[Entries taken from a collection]
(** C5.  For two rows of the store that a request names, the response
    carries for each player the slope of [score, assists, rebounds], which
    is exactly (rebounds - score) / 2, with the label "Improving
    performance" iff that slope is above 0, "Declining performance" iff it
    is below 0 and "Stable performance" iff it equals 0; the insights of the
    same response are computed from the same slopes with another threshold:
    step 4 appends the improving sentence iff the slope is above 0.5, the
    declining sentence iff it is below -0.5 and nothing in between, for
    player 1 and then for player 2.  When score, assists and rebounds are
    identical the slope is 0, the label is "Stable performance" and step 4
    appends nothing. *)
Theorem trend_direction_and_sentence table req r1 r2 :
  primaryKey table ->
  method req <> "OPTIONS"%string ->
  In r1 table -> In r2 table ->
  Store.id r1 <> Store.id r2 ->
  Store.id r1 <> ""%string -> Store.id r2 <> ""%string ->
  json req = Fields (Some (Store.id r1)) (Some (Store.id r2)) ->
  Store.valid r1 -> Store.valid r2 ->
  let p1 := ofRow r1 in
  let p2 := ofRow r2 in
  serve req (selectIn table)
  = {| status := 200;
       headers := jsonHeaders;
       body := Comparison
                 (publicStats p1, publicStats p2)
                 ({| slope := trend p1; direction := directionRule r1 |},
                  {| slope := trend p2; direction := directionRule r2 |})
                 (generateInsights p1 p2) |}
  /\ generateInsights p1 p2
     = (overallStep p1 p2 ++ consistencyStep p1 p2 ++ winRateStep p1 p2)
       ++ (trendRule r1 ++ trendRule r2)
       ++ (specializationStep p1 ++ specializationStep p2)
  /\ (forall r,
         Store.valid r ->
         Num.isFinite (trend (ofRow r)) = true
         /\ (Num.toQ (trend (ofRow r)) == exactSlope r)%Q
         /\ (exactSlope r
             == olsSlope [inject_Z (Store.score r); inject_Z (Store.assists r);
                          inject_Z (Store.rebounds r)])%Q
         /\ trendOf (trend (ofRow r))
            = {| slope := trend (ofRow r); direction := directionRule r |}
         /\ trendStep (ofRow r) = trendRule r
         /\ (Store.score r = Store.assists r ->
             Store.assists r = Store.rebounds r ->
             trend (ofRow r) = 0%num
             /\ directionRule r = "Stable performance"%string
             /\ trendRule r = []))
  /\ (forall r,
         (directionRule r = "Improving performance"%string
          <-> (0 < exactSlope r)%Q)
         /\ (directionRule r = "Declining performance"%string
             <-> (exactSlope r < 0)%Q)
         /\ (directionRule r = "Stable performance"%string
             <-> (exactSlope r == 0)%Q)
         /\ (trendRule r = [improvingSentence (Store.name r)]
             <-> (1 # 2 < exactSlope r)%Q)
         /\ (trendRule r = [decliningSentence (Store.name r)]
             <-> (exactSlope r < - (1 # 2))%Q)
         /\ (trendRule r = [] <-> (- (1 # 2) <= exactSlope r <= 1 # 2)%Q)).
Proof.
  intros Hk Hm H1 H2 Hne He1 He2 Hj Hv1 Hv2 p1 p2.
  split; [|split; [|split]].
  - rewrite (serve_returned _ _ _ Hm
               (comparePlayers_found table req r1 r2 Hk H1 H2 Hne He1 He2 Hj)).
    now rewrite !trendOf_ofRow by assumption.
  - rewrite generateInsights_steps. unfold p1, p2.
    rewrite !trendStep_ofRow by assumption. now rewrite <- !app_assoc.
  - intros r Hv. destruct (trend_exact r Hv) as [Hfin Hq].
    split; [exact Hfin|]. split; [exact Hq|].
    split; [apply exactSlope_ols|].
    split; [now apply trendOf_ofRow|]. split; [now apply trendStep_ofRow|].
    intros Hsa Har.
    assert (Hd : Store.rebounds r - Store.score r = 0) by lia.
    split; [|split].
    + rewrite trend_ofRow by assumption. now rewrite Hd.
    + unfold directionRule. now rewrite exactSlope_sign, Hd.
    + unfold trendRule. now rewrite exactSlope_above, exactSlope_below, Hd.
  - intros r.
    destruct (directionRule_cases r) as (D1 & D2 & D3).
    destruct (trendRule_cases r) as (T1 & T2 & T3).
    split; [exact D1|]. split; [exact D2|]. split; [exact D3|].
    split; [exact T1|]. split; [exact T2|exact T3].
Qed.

* * *

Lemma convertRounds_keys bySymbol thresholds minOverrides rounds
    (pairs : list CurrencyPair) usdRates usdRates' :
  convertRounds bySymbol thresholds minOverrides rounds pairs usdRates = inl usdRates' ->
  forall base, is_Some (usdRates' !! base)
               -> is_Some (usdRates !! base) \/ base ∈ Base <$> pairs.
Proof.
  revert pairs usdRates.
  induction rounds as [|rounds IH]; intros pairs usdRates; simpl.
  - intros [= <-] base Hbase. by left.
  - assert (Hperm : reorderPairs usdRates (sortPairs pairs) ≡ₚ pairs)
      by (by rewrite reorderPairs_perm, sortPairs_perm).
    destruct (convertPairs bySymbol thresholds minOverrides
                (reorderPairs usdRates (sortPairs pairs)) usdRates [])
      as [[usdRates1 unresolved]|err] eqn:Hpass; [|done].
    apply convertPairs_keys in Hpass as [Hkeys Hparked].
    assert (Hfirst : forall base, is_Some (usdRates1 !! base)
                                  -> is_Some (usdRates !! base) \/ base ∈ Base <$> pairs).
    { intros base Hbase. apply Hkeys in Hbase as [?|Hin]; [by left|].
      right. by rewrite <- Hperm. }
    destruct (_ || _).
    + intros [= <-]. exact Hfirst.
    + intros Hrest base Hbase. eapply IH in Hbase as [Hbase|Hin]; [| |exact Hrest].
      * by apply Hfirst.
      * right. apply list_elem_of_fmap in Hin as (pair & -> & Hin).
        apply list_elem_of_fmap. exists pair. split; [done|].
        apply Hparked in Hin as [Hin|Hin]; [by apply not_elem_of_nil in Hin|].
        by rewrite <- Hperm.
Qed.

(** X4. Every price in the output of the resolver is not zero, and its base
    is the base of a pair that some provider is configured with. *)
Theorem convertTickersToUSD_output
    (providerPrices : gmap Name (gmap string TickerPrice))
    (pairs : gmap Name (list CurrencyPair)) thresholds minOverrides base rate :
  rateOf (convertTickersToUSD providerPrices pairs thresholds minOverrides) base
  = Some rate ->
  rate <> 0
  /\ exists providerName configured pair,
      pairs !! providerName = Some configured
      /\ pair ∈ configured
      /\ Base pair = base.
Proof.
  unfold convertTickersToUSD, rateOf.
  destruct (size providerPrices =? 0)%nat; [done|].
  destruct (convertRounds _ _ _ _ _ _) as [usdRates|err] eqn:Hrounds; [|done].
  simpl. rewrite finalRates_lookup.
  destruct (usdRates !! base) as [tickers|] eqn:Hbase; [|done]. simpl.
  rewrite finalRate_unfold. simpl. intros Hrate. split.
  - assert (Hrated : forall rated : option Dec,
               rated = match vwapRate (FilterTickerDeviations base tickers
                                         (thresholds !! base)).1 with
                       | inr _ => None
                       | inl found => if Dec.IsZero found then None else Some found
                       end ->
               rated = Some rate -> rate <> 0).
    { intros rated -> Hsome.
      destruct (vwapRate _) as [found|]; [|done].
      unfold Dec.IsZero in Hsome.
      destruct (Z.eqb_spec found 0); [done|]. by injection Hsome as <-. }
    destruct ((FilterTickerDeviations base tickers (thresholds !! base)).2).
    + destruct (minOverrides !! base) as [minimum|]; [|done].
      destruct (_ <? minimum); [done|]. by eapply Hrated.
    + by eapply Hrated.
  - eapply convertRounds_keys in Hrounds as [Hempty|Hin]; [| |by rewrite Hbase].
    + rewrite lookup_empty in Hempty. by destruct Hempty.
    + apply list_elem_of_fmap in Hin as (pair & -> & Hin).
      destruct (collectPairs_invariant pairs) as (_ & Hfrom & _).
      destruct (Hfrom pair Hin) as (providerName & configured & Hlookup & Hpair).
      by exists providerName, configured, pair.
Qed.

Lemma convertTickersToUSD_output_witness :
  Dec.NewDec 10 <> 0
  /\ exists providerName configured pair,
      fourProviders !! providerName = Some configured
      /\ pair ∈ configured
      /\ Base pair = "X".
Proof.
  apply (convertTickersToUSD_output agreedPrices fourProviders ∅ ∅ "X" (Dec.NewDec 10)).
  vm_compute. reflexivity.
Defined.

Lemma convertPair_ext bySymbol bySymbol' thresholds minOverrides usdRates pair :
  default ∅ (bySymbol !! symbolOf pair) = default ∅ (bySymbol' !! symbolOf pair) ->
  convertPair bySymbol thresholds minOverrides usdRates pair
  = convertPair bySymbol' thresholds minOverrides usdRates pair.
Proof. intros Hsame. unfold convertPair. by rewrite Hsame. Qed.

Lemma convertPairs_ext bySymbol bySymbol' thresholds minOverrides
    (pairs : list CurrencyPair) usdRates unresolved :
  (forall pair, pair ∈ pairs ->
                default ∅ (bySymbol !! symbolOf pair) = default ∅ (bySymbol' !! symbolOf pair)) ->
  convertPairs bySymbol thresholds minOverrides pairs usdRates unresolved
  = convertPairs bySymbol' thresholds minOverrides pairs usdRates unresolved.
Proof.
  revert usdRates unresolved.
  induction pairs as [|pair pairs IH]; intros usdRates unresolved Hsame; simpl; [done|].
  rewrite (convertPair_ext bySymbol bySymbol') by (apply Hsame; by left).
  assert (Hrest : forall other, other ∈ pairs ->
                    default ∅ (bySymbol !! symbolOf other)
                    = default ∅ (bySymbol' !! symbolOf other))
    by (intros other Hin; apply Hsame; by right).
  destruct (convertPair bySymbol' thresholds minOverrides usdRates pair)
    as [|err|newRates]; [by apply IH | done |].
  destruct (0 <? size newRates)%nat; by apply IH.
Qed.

- **What is required**
Would you copy out exactly the lines above that start at the one containing "destruct (Hfrom pair" and end at the one containing "revert usdRates unresolved.", inclusive?

- **Response area**
      destruct (Hfrom pair Hin) as (providerName & configured & Hlookup & Hpair).
      by exists providerName, configured, pair.
Qed.

Lemma convertTickersToUSD_output_witness :
  Dec.NewDec 10 <> 0
  /\ exists providerName configured pair,
      fourProviders !! providerName = Some configured
      /\ pair ∈ configured
      /\ Base pair = "X".
Proof.
  apply (convertTickersToUSD_output agreedPrices fourProviders ∅ ∅ "X" (Dec.NewDec 10)).
  vm_compute. reflexivity.
Defined.

Lemma convertPair_ext bySymbol bySymbol' thresholds minOverrides usdRates pair :
  default ∅ (bySymbol !! symbolOf pair) = default ∅ (bySymbol' !! symbolOf pair) ->
  convertPair bySymbol thresholds minOverrides usdRates pair
  = convertPair bySymbol' thresholds minOverrides usdRates pair.
Proof. intros Hsame. unfold convertPair. by rewrite Hsame. Qed.

Lemma convertPairs_ext bySymbol bySymbol' thresholds minOverrides
    (pairs : list CurrencyPair) usdRates unresolved :
  (forall pair, pair ∈ pairs ->
                default ∅ (bySymbol !! symbolOf pair) = default ∅ (bySymbol' !! symbolOf pair)) ->
  convertPairs bySymbol thresholds minOverrides pairs usdRates unresolved
  = convertPairs bySymbol' thresholds minOverrides pairs usdRates unresolved.
Proof.
  revert usdRates unresolved.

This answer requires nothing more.